I realized what this picture in the window reminded me of: it repeated the sight of Zaretsky’s body, which I saw at the morgue and identified. I looked at what Zaretsky had been and thought that justice had triumphed. And realized I was not glad about that triumph. And wanted very much for Zaretsky to be alive.

Panov’s hand twitched and scratched his chest. I inhaled deeply. I did not know myself what I experienced at that moment – gladness or disappointment. I knew one thing: I would not kill Panov.

TUESDAY [INNOKENTY]

This afternoon, we flew to Moscow by airplane. Geiger is teaching me: the words ‘by airplane’ can be skipped; he says it’s obvious how you’re flying. Just as certainly, he says, as you no longer need to say ‘call on the telephone’: it’s enough simply to ‘call’… We had supper just now in the hotel restaurant and are sitting in our own rooms.

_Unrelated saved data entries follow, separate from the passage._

Lemma acct_flushed R bk l last :
  accounts R bk l -> Z.of_nat (length R) <= max_int64 -> at_ l = AtFlush last ->
  exists bk', accounts R bk' (goto (Leaving last) (flushBuffer answers l)).
Proof.
  intros Ha HR Ea. destruct (settle_no_wrap R bk l Ha HR) as [Hwd Hww]. destruct Ha.
  unfold uncounted, in_hand, failing, resting, busy in *. rewrite Ea in *.
  destruct (acc_buf0 eq_refl) as (He & Hsent & Hav). destruct acc_pending0 as [Hp0 Hp]. specialize (Hp eq_refl).
  unfold flushBuffer. destruct (Z.eqb_spec (pending l) 0) as [E|E].
  { exists bk. assert (open bk = []) as Ho by (apply length_zero_iff_nil; lia). rewrite Ho in *.
    apply app_eq_nil in Hsent as [Hs _].
    split; unfold uncounted, in_hand, failing, resting, busy in *; fields; rewrite ?Ho, ?Hs in *; try done. }
  destruct (Flush answers (buf l) (out l)) as [[failed b] o] eqn:Hf.
  apply Flush_spec in Hf as (Hsz & w & Ht & He' & Hk & Hfree); [|done].
  exists (mkBooks (gone bk) (settled bk ++ [if failed then Torn (open bk) (sent bk ++ w) else Landed (open bk)]) [] []).
  destruct failed; rewrite (charge_exact (set_buf b o l)) by done;
  (split; unfold uncounted, in_hand, failing, resting, busy, evicted, dequeued, landed, torn in *; fields;
    rewrite ?map_app, ?concat_app, ?length_app; cbn [map concat batch_entries landed_of torn_of batch_bytes]; rewrite ?app_nil_r; try done).
  - rewrite acc_lines0. cbn. by rewrite app_nil_r.
  - lia.
  - lia.
  - cbn. lia.
  - rewrite Ht, acc_out0. by rewrite <- app_assoc.
  - apply Forall_app. split; [done|]. constructor; [|done]. cbn. rewrite <- Hsent, Hk. rewrite app_assoc. by apply prefix_app_r.
  - by rewrite <- Hsz in acc_size0.
  - intros _. split_and!; [done..|]. unfold Available, Reset. cbn. by rewrite Hsz, acc_size0.
  - rewrite acc_lines0. cbn. by rewrite app_nil_r.
  - cbn [length]. lia.
  - lia.
  - rewrite Ht, acc_out0, <- Hsent, Hk, (Hfree eq_refl), app_nil_r. by rewrite <- app_assoc.
  - apply Forall_app. split; [done|]. by constructor.
  - by rewrite Hsz.
  - intros _. rewrite (Hfree eq_refl). split_and!; [done..|]. unfold Available. rewrite (Hfree eq_refl), Hsz, acc_size0. done.
Qed.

Unlike Dr Geiger, Aviator Platonov rose into the sky for the first time today: that is the peculiar sort of aviator he is. Not one to indulge in superfluous flights. And this lone flight of mine today did not work out well. As the airplane gathered speed on the runway, I began to feel rather unwell, stifled, and nauseous. Geiger (he said I went very pale) switched on the ventilation over my seat and I felt a bit better. It finally eased for good after the plane gained altitude.